Summer hurried on at a rapid pace, the days grew perceptibly shorter, and the birds of passage gathered in large companies on the beach and on the hill-tops, holding noisy consultations to prepare for their long southward journey. Maurice still stayed on at the Ormgrass Farm, but a strange, feverish mood had come over him. He daily measured the downward progress of the glacier in agitated expectancy, although as a scientific experiment it had long ceased to yield him any satisfaction. That huge congealed residue of ten thousand winters had, however, acquired a human interest to him which it had lacked before; what he had lost as a scientist he had gained as a man. For, with all respect for Science, that monumental virgin at whose feet so many cherished human illusions have already been sacrificed, it is not to be denied that from an unprofessional point of view a warm-blooded, fair-faced little creature like Elsie is a worthier object of a bachelor’s homage. And, strive as he would, Maurice could never quite rid himself of the impression that the glacier harbored in its snowy bosom some fell design against Elsie’s peace and safety. It is even possible that he never would have discovered the real nature of his feelings for her if it had not been for this constant fear that she might any moment be Snatched away from him.

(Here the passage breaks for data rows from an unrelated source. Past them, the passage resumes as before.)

(** C17: In every interleaving of the worker, the service thread, the handlers and the
    notifications, in which [StopImpl] discards the copy after the handlers that use it have
    returned, no handler iterates over a vector that changes; once the instance is visible
    to handlers, the copy is complete: it is what the loader answered to some call of
    [dl_iterate_phdr]; what a handler was shown is such an answer, from its beginning; and
    a service thread that waits for the worker does not wait forever: the worker has ended,
    or waits for a handler to leave the lock, or goes on and gets nearer to its end. *)
Theorem handlers_see_snapshots n l : orderly l (initial n) ->
  match run l (initial n) with
  | Next s =>
      (s_instance s = true -> librariesInfo s ∈ snapshots s) /\
      (forall h v k, handlers s !! h = Some (Unlocked v k) -> v ∈ snapshots s /\ (k <= length v)%nat) /\
      (service s = Joining \/ service s = TimedOutJoin ->
         worker s = Ended \/ (worker s = WantLock /\ existsb reads (handlers s) = true) \/
         forall loaded, exists s', worker_step loaded s = Next s' /\ (rank (worker s') < rank (worker s))%nat)
  | Blocked => True
  | Broken => False
  end.
Proof.
  intros Ho. pose proof (service_run_safe l _ (service_initial_inv n) Ho) as Hs. destruct (run l (initial n)) as [s| |]; [|done..].
  destruct Hs as [Hh Hw Hs Hst Hp Hd]. split_and!.
  - intros Hi. apply (instance_published s Hs) in Hi as [Hf Hn]. apply Hp; [by left|done].
  - intros h v k Hi. exact (Hh _ _ Hi).
  - intros Hj. assert (worker s <> NoWorker /\ stopRequested s = true /\ (worker s = Waiting -> event s = true)) as (Hn & Hr & He).
    { unfold service_ok in Hs. destruct Hj as [Ej|Ej]; rewrite Ej in Hs; intuition auto. }
    unfold worker_step. rewrite Hr. destruct (worker s) eqn:Ew; try done; try (right; right; intros loaded; eexists; split; [done|cbn; lia]).
    + right; right. intros loaded. rewrite He by done. eexists. split; [done|cbn; lia].
    + destruct (existsb reads (handlers s)) eqn:Er; [by right; left|]. right; right. intros loaded. eexists. split; [done|cbn; lia].
    + by left.
Qed.
End service.
Arguments State L : clear implicits.

(** ** Schedules *)
Module Example_service.
Definition worker_steps (n : nat) : list (@Action Z) := replicate n (Worker [1; 2]).

(** The service starts, and a handler begins to iterate. *)
Definition start : list (@Action Z) :=
  Service :: worker_steps 9 ++ [Service; Service; Service; Handler 0 false; Handler 0 false; Handler 0 false; Handler 0 false].

(** The copy is discarded without its lock: the iteration of the handler that found the
    instance before [StopImpl] retracted it goes on over a vector that is gone. *)
Example stop_during_iteration :
  run (start ++ Stop :: [Service; Service; Service; Service] ++ worker_steps 1 ++ [Service; Service; Handler 0 false]) (initial 1) = Broken.
Proof. vm_compute. reflexivity. Qed.
End Example_service.

Lemma handlers_see_snapshots_witness :
  match run (Example_service.start ++ [Handler 0 false; Handler 0 false]) (initial 1) with
  | Next s => s_instance s = true /\ librariesInfo s = [1; 2] /\ librariesInfo s ∈ snapshots s /\ handlers s = [Unlocked [1; 2] 2]
  | _ => False
  end.
Proof.
  pose proof (handlers_see_snapshots 1 (Example_service.start ++ [Handler 0 false; Handler 0 false])) as H.
  assert (orderly (Example_service.start ++ [Handler 0 false; Handler 0 false]) (initial 1)) as Ho by (vm_compute; tauto).
  specialize (H Ho). destruct (run _ (initial 1)) as [s| |] eqn:E; [|vm_compute in E; discriminate..].
  destruct H as (Hs & _). vm_compute in E. injection E as <-. split_and!; [done|done|by apply Hs|done].
Defined.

It was a novel experience in a life like his, so lonely amid its cold, abstract aspirations, to have this warm, maidenly spring-breath invading those chambers of his soul, hitherto occupied by shivering calculations regarding the duration and remoteness of the ice age. The warmer strata of feeling which had long lain slumbering beneath this vast superstructure of glacial learning began to break their way to the light, and startled him very much as the earth must have been startled when the first patch of green sod broke into view, steaming under the hot rays of the noonday sun. Abstractly considered, the thing seemed preposterous enough for the plot of a dime novel, while in the light of her sweet presence the development of his love seemed as logical as an algebraic problem. At all events, the result was in both cases equally inexorable. It was useless to argue that she was his inferior in culture and social accomplishments; she was still young and flexible, and displayed an aptness for seizing upon his ideas and assimilating them which was fairly bewildering. And if purity of soul and loving singleness of purpose be a proof of noble blood, she was surely one of nature’s noblewomen.

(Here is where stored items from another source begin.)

(* ===== verification/LinkedLists.v ===== *)
(** * Lists of raw samples

    Model of [LinkedList.hpp] and [RawSamples.hpp]: singly linked lists whose [_tail] is the
    address of the pointer that the next node goes to, that is of [_head] of a list or of
    [Next] of a node.  Lists are objects in a store, for [Swap] and the moves exchange
    heads and tails between them, and nodes remember the allocator they came from.

    [None] is undefined behaviour: a pointer to an object or node that is gone, or memory
    given back to another allocator. *)
From stdpp Require Import base gmap functions list.
From S2P Require Import Prelude.

Section lists.
Context {T : Type}.

(** ** Data *)

Record Node := mkNode { Value : T; NextNode : option nat; allocated_by : nat }.

(** A [Node**]. *)
Inductive Tail := HeadOf (o : nat) | NextOf (n : nat).

Record LinkedList := mkList { _head : option nat; _tail : Tail; _nbElements : Z; _allocator : nat }.

Record Store := mkStore { nodes : gmap nat Node; lists : gmap nat LinkedList; next_address : nat }.

Definition set_list (o : nat) (l : LinkedList) (s : Store) : Store := mkStore (nodes s) (<[o := l]> (lists s)) (next_address s).

Definition set_nodes (m : gmap nat Node) (s : Store) : Store := mkStore m (lists s) (next_address s).

(** ** Operations *)

Definition new_LinkedList (o allocator : nat) (s : Store) : Store := set_list o (mkList None (HeadOf o) 0 allocator) s.

(** The loop of the destructor: the node is destroyed and given back. *)
Fixpoint free_nodes (fuel : nat) (current : option nat) (allocator : nat) (m : gmap nat Node) : option (gmap nat Node) :=
  match current, fuel with
  | None, _ => Some m
  | Some _, O => None
  | Some n, S fuel =>
    node ← m !! n;
    if (allocated_by node =? allocator)%nat then free_nodes fuel (NextNode node) allocator (delete n m) else None
  end.

Definition destroy_LinkedList (o : nat) (s : Store) : option Store :=
  l ← lists s !! o;
  m ← free_nodes (size (nodes s)) (_head l) (_allocator l) (nodes s);
  Some (mkStore m (delete o (lists s)) (next_address s)).

Definition Swap (o o' : nat) (s : Store) : option Store :=
  if (o =? o')%nat then Some s
  else
    l ← lists s !! o;
    l' ← lists s !! o';
    let tail := match _head l' with None => HeadOf o | Some _ => _tail l' end in
    let tail' := match _head l with None => HeadOf o' | Some _ => _tail l end in
    Some (set_list o' (mkList (_head l) tail' (_nbElements l) (_allocator l))
           (set_list o (mkList (_head l') tail (_nbElements l') (_allocator l')) s)).

(** Moves: [DefaultResource] is [shared::pmr::get_default_resource()]. *)
Definition DefaultResource : nat := 0.

Definition move_assign (o other : nat) (s : Store) : option Store := Swap o other s.

Definition move_construct (o other : nat) (s : Store) : option Store :=
  move_assign o other (new_LinkedList o DefaultResource s).

(** [*_tail = p] and [*_tail]. *)
Definition write_tail (t : Tail) (p : option nat) (s : Store) : option Store :=
  match t with
  | HeadOf o => l ← lists s !! o; Some (set_list o (mkList p (_tail l) (_nbElements l) (_allocator l)) s)
  | NextOf n => node ← nodes s !! n; Some (set_nodes (<[n := mkNode (Value node) p (allocated_by node)]> (nodes s)) s)
  end.

Definition read_tail (t : Tail) (s : Store) : option (option nat) :=
  match t with
  | HeadOf o => _head <$> lists s !! o
  | NextOf n => NextNode <$> nodes s !! n
  end.

(** What the allocator and the constructor of the value do. *)
Inductive Allocation := NoMemory | Throws | Constructed.

(** The result is [None] when an exception leaves [Append]; the guard has given the node
    back. *)
Definition Append (o : nat) (v : T) (a : Allocation) (s : Store) : option (option bool * Store) :=
  l ← lists s !! o;
  match a with
  | NoMemory => Some (Some false, s)
  | Throws => Some (None, mkStore (nodes s) (lists s) (S (next_address s)))
  | Constructed =>
    let n := next_address s in
    let s := mkStore (<[n := mkNode v None (_allocator l)]> (nodes s)) (lists s) (S n) in
    s ← write_tail (_tail l) (Some n) s;
    p ← read_tail (_tail l) s;
    n ← p;
    l ← lists s !! o;
    Some (Some true, set_list o (mkList (_head l) (NextOf n) (u64 (_nbElements l + 1)) (_allocator l)) s)
  end.

Definition Size (o : nat) (s : Store) : option Z := _nbElements <$> lists s !! o.

(** From [begin()] to [end()]. *)
Fixpoint iterate (fuel : nat) (p : option nat) (m : gmap nat Node) : option (list T) :=
  match p, fuel with
  | None, _ => Some []
  | Some _, O => None
  | Some n, S fuel => node ← m !! n; l ← iterate fuel (NextNode node) m; Some (Value node :: l)
  end.

Definition Elements (o : nat) (s : Store) : option (list T) :=
  l ← lists s !! o; iterate (size (nodes s)) (_head l) (nodes s).

(** ** RawSamples *)

(** [Move]: [local] is its variable, [param] the parameter of the private constructor and
    [result] the list of the returned object. *)
Definition RawSamples_Move (o memoryResource local param result : nat) (s : Store) : option Store :=
  s ← Swap o local (new_LinkedList local memoryResource s);
  s ← move_construct param local s;
  s ← move_construct result param s;
  s ← destroy_LinkedList param s;
  destroy_LinkedList local s.

Definition RawSamples_Add (o : nat) (v : T) (a : Allocation) (s : Store) : option Store := snd <$> Append o v a s.
(** X18: every result of [preproces3DTileContent] carries exactly one
    payload.  A binary result holds the bytes it was given, unchanged,
    and its content type is a binary format and never the magic [glTF]
    itself; a JSON result holds the value the parser returned, and its
    content type is one of the two JSON content types. *)
Theorem preprocessed_content_shape (bytes : list Byte.byte)
  (result : PreprocessedContent Number) :
  preproces3DTileContent getMagic isBinaryFormat EXTERNAL_TILESET GLTF
    getJsonFromTypedArray bytes = inr result ->
  (binaryPayload result = Some bytes /\
   jsonPayload result = None /\
   isBinaryFormat (contentType result) = true /\
   contentType result <> "glTF") \/
  (binaryPayload result = None /\
   jsonPayload result = getJsonFromTypedArray bytes /\
   is_Some (jsonPayload result) /\
   (contentType result = EXTERNAL_TILESET \/ contentType result = GLTF)).
Proof.
  unfold preproces3DTileContent, getJsonContent.
  destruct (isBinaryFormat (identifier bytes)) eqn:Hbin.
  - intros [= <-]. left. simpl.
    repeat split; try done. apply identifier_not_glTF.
  - destruct (getJsonFromTypedArray bytes) as [json|]; [|done].
    destruct (getProperty json "geometricError") as [| |v] eqn:Hg; [done| |].
    + simpl. destruct (getProperty json "asset") as [| |a]; [done|done|].
      destruct a; try done; intros [= <-]; right; simpl;
        (split; [done|]; split; [done|]; split; [by eexists | by right]).
    + destruct v; simpl;
        try (intros [= <-]; right; simpl;
             split; [done|]; split; [done|]; split; [by eexists | by left]).
      destruct (getProperty json "asset") as [| |a]; [done|done|].
      destruct a; try done; intros [= <-]; right; simpl;
        (split; [done|]; split; [done|]; split; [by eexists | by right]).
Qed.

(** X19: a payload whose magic is [glTF] is reported with the content
    type [glb] when [glb] is a binary format, whether or not [glTF]
    itself is one, and the parser is not consulted. *)
Theorem glTF_magic_is_glb (bytes : list Byte.byte) :
  getMagic bytes = "glTF" ->
  isBinaryFormat "glb" = true ->
  preproces3DTileContent getMagic isBinaryFormat EXTERNAL_TILESET GLTF
    getJsonFromTypedArray bytes =
  inr {| contentType := "glb";
         binaryPayload := Some bytes;
         jsonPayload := None |}.
Proof.
  intros Hmagic Hglb. unfold preproces3DTileContent.
  rewrite Hmagic. simpl. by rewrite Hglb.
Qed.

In the course of the summer, Fern had made several attempts to convince old Tharald that the glacier was actually advancing. He willingly admitted that there was a possibility that it might change its mind and begin to recede before any mischief was done, but he held it to be very hazardous to stake one’s life on so slim a chance. The old man, however, remained impervious to argument, although he no longer lost his temper when the subject was broached. His ancestors had lived there on the farm century after century, he said, and the glacier had done them no harm. He didn’t see why he should be treated any worse by the Almighty than they had been; he had always acted with tolerable fairness toward everybody, and had nothing to blame himself for.